-- Problem to work on --
One number alone answers this: the count of lines below in which the word "amountText" is found.

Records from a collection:
* * *
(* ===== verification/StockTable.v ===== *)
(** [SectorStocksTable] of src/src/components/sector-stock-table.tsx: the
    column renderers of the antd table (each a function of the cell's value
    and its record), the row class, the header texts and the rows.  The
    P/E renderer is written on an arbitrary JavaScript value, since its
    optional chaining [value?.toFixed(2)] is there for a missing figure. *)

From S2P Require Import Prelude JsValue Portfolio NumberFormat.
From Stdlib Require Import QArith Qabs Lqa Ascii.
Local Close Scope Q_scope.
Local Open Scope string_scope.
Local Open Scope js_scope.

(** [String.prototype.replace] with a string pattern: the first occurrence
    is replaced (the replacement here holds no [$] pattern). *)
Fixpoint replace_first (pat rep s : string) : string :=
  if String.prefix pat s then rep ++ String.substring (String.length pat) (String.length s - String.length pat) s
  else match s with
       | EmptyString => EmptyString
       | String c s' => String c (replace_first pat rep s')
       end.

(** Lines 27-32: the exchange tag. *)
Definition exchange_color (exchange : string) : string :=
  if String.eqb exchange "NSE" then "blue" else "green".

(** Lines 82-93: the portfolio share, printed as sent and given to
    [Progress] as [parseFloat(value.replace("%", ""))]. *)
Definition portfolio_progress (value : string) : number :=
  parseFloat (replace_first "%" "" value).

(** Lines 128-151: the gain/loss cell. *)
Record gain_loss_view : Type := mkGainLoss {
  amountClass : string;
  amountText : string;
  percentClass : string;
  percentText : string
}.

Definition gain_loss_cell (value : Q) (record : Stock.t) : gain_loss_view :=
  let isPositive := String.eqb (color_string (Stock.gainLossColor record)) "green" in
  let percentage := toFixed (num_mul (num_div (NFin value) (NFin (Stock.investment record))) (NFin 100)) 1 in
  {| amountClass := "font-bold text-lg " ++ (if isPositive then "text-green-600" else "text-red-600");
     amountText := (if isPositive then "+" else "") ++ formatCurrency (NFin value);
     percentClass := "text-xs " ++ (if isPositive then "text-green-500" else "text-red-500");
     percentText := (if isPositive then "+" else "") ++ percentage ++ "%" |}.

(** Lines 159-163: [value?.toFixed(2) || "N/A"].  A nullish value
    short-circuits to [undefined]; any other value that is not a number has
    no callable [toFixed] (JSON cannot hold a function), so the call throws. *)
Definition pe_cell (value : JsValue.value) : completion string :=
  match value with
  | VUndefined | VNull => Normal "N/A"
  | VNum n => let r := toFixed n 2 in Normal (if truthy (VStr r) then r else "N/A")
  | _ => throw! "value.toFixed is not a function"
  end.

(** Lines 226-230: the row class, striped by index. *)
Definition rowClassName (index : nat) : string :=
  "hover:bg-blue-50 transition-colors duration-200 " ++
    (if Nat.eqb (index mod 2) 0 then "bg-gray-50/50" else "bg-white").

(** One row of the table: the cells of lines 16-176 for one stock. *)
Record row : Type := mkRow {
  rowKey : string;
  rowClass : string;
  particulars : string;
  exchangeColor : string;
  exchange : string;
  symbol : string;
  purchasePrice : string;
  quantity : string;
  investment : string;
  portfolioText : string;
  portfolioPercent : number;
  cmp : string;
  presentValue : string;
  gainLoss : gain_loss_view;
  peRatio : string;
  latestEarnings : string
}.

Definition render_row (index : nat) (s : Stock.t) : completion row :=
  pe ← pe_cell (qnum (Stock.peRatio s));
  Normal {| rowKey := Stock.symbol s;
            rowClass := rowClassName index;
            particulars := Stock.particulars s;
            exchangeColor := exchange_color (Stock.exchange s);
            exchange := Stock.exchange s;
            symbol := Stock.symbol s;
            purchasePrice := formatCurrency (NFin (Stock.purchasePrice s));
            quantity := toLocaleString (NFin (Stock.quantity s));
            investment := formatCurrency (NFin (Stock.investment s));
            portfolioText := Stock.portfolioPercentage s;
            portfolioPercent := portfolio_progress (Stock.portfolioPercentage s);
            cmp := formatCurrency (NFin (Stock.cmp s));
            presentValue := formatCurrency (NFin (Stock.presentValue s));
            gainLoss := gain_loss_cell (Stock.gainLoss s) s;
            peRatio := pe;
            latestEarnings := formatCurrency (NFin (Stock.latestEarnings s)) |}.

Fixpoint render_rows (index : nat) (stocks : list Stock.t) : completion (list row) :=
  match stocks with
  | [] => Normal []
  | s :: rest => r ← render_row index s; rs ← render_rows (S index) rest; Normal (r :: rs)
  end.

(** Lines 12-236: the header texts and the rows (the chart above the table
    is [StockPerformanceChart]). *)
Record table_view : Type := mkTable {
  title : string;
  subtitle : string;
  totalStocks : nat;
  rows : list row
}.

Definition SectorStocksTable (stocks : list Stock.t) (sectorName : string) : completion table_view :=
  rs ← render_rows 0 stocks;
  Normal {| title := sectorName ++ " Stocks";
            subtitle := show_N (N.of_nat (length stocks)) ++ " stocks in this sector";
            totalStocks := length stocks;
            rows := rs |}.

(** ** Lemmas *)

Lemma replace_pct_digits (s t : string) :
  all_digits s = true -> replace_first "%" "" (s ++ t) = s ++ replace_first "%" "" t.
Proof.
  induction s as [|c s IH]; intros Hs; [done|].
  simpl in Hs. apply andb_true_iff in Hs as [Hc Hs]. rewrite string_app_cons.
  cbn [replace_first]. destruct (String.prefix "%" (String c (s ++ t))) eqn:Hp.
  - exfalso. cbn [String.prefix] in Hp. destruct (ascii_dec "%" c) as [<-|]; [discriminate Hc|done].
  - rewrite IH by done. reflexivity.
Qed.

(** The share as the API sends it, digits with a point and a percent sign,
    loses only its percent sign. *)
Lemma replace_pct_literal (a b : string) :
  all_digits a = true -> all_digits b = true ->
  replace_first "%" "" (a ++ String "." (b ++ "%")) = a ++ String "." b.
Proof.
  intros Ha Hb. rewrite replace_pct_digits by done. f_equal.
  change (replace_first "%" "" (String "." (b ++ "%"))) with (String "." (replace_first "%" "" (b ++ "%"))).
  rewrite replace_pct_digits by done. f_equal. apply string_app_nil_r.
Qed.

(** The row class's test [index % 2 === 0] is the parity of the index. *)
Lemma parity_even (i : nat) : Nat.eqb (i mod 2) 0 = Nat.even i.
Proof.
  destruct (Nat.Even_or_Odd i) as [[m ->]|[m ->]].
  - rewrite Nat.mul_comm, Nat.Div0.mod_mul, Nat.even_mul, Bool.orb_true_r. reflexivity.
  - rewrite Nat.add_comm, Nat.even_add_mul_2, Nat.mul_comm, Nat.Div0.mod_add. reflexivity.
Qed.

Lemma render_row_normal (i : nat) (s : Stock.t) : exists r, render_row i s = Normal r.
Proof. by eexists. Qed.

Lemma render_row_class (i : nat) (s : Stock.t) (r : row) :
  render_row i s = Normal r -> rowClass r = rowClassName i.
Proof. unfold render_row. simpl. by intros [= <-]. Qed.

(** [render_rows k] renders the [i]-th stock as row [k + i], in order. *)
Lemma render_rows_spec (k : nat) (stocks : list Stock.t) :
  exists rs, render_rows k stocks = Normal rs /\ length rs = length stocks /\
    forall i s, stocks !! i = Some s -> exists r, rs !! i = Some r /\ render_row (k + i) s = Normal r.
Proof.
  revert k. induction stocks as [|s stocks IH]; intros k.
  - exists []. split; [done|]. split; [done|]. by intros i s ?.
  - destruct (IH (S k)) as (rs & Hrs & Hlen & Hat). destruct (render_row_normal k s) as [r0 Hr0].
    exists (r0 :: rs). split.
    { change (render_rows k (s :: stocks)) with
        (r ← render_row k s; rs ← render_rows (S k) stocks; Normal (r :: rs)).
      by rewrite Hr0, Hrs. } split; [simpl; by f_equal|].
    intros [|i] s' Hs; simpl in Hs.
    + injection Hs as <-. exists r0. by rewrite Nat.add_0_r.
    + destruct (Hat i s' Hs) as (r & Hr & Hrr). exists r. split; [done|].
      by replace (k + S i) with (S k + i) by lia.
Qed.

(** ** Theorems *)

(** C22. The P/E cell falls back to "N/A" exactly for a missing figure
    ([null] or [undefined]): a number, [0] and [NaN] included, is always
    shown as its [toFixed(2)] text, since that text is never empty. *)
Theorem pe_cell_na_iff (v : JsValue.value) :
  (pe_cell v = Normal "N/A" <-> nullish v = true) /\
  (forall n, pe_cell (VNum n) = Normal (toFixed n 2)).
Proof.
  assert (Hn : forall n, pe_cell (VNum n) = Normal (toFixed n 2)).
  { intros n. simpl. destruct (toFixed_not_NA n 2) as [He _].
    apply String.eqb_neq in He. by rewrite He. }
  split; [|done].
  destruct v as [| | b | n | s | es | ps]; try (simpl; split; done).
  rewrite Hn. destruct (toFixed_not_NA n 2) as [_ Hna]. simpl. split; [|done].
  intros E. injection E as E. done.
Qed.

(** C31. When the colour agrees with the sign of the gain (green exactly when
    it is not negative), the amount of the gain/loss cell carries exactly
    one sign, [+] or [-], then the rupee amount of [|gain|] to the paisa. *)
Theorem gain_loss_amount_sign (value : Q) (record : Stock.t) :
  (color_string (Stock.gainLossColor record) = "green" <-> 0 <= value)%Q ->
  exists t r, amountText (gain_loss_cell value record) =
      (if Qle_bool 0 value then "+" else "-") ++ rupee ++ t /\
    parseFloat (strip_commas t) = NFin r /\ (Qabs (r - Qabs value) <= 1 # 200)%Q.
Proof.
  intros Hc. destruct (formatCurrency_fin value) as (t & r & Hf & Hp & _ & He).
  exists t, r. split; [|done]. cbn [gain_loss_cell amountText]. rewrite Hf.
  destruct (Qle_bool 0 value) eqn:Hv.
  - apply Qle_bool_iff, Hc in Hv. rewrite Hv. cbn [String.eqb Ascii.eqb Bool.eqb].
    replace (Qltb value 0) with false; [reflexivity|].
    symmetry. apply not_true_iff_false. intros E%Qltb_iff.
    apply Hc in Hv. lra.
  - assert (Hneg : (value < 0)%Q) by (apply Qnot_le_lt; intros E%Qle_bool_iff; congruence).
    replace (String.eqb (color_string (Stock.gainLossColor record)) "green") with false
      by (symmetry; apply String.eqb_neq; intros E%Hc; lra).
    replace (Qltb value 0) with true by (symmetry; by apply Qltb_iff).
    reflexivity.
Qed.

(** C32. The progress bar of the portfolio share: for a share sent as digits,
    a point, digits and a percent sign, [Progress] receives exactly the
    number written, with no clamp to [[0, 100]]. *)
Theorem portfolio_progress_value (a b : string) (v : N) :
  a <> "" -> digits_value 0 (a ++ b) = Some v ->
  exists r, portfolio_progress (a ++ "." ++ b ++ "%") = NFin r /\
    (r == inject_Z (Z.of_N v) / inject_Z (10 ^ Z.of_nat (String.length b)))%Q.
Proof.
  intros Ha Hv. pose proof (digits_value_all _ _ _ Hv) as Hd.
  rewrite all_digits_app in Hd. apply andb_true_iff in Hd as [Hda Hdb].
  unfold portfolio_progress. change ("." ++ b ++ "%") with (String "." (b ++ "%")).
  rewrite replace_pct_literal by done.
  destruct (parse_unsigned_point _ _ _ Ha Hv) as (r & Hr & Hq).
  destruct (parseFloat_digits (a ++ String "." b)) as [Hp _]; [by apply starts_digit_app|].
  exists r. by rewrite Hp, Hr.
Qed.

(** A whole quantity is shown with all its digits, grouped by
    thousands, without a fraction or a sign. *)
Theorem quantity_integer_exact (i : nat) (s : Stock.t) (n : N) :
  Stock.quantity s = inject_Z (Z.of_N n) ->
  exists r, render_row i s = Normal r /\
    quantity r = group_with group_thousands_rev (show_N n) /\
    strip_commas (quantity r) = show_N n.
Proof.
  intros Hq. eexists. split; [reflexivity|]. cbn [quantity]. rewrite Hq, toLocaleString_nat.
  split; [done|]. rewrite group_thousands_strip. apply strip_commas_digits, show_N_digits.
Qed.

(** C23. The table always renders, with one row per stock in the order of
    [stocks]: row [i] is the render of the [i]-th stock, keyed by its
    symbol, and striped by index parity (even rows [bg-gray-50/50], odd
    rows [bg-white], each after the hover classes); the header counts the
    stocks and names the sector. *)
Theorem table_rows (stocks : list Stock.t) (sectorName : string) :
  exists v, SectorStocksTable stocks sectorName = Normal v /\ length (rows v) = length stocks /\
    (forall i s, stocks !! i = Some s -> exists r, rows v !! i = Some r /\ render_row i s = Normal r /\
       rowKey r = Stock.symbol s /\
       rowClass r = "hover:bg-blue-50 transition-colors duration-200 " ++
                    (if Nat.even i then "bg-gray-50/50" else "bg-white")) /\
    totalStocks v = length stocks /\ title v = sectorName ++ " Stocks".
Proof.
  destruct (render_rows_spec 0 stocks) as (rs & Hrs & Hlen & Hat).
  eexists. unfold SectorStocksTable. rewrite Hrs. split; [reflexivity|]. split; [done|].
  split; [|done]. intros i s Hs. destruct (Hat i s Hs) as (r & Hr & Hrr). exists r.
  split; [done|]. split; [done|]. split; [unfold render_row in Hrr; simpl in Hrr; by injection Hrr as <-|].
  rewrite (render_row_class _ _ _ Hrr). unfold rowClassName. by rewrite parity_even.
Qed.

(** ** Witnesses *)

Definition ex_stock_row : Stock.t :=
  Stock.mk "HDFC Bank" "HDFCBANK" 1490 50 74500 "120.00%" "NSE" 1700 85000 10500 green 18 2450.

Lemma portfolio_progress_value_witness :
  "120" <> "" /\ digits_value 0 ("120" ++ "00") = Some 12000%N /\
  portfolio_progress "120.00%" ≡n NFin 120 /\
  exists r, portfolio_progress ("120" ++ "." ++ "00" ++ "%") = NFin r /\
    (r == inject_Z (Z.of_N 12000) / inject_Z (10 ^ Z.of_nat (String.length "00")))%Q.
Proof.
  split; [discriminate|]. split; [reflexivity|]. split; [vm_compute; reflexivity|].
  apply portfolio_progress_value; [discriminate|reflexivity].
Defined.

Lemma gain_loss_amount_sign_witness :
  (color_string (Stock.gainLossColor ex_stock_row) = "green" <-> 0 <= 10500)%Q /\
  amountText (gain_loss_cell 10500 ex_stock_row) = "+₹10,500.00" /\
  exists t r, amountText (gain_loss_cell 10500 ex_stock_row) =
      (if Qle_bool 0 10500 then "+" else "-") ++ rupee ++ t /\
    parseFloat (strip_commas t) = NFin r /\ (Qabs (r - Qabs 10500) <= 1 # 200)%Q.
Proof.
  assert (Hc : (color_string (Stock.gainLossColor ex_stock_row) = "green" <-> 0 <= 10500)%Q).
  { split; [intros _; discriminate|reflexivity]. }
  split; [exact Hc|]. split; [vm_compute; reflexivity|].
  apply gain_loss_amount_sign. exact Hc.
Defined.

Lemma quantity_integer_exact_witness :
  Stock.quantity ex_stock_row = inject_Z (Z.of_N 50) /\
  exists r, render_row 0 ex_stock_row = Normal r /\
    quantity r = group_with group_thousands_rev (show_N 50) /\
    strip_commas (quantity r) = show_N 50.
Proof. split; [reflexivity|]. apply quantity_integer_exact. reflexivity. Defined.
* * *
-- Written response --
6